Descrivere Raffaella Carrà è quasi impossibile, e forse anche inutile tanto era conosciuta. Cantante, attrice, presentatrice, ballerina: una vera e propria icona della tv italiana.

Se ne è andata a 78 anni dopo una malattia di cui nessuno era a conoscenza. Conosciuta in tutto il mondo, in particolare in Spagna e America Latina dove era popolarissima. E proprio questa frequentazione della Spagna l’aveva portata ad amare quell’Eurovision Song Contest da sempre poco conosciuto in Italia e addirittura oscurato dalla RAI dal 1998.

Da grande donna di spettacolo non riusciva a capire perché il programma non sportivo più visto al mondo non sfondasse anche in Italia. Nel 2008 presentò la selezione spagnola Salvemos Eurovisión sulla TVE. E pochi mesi dopo, nella sua trasmissione Carramba che fortuna, cominciò una campagna a favore del rientro del nostro paese nella competizione. Ospitò nell’arco delle puntate diversi artisti che avevano partecipato quell’anno: Ani Lorak (Ucraina), Simon Mathew (Danimarca), Roberto Meloni con i Pirates of the Sea (Lettonia) e il vincitore Dima Bilan (Russia). Ogni volta spendendo parole preziose a favore dell’Eurovision come manifestazione musicale ed evento che unisce i popoli.

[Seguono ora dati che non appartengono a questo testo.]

(** * Citation graph: identity resolution, merging and aggregation

    A shallow embedding of the identity/merge/count/graph logic of the
    citation-graph scripts ([analyze_citations.py], [visualize_citations.py]
    and the merge step of [get_citations.py]), with the properties of the
    design document checked against it.

    The scripts work on documents read with [json.load], so values are
    modelled as JSON values with Python's dynamic behaviour: truthiness,
    [dict.get], attribute errors on values of the wrong type.  Exceptions
    are explicit results. *)

From Stdlib Require Import String Ascii ZArith NArith List Lia.
From stdpp Require Import base numbers list gmap pretty sorting.

#[global] Set Warnings "-clear-no-such-hyp".

Open Scope Z_scope.
Open Scope list_scope.

(** ** Python run-time model *)

Module Py.

(** Exceptions the modelled code can raise. *)
Inductive exn := AttributeError | TypeError | KeyError.

Inductive result (A : Type) : Type :=
| Ok (a : A)
| Raise (e : exn).
Arguments Ok {A} a.
Arguments Raise {A} e.

Definition bind {A B} (m : result A) (f : A -> result B) : result B :=
  match m with
  | Ok a => f a
  | Raise e => Raise e
  end.

Definition is_ok {A} (m : result A) : bool :=
  match m with Ok _ => true | Raise _ => false end.

(** A [str] is a sequence of Unicode code points. *)
Definition pystr := list N.

(** ASCII literal of the source as a [str]. *)
Definition lit (s : string) : pystr :=
  map N_of_ascii (list_ascii_of_string s).

Definition SPACE : N := 32%N.

(** [str.isspace] on one code point: the code points for which CPython's
    [str.split()] and [str.strip()] treat a character as white space. *)
Definition is_space (c : N) : bool :=
  ((9 <=? c) && (c <=? 13) || (28 <=? c) && (c <=? 32)
   || (c =? 133) || (c =? 160) || (c =? 5760)
   || (8192 <=? c) && (c <=? 8202)
   || (c =? 8232) || (c =? 8233) || (c =? 8239) || (c =? 8287)
   || (c =? 12288))%N.

(** [str.lower] on one code point.  The case pairs reproduced are those of
    ASCII and of the Latin-1 supplement; code points outside these blocks
    are left as they are (CPython uses the full Unicode table there). *)
Definition lower_char (c : N) : N :=
  if ((65 <=? c) && (c <=? 90)
      || (192 <=? c) && (c <=? 222) && negb (c =? 215))%N
  then (c + 32)%N else c.

Definition lower (s : pystr) : pystr := map lower_char s.

(** Zero digits of the Unicode decimal-digit blocks (category Nd): the
    characters matched by [\d] in a [str] pattern are [z .. z+9] for each. *)
Definition nd_zeros : list N :=
  [48; 1632; 1776; 1984; 2406; 2534; 2662; 2790; 2918; 3046; 3174; 3302;
   3430; 3558; 3664; 3792; 3872; 4160; 4240; 6112; 6160; 6470; 6608; 6784;
   6800; 6992; 7088; 7232; 7248; 42528; 43216; 43264; 43472; 43504; 43600;
   44016; 65296; 66720; 68912; 69734; 69872; 69942; 70096; 70384; 70736;
   70864; 71248; 71360; 71472; 71904; 72016; 72784; 73040; 73120; 92768;
   92864; 93008; 120782; 120792; 120802; 120812; 120822; 123200; 123632;
   125264; 130032]%N.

I frutti non si videro subito, ma quando nel 2011 la RAI decise finalmente di tornare a partecipare, fu immediato pensare a lei, e studiò una formula nella quale Raffaella e il dj Bob Sinclair commentavano l’Eurovision di Düsseldorf da studio. Raffaella presentò anche i punti della giuria italiana che vi riproponiamo qui di seguito.

Poi fu il secondo posto di Raphael Gualazzi, la conferma in pianta stabile della partecipazione, i grandi risultati dei nostri artisti fino al trionfo dei Måneskin di quest’anno.

Molti fan si immaginavano già la Carrà a presentare sul palco dell’Eurovision 2022 in Italia, in fondo se lo meritava, se ci siamo arrivati un po’ è anche merito suo.

Sul palco non ci sarà, ma siamo sicuri che la sua musica risuonerà nelle feste, come è stato da sempre. Ciao Raffa!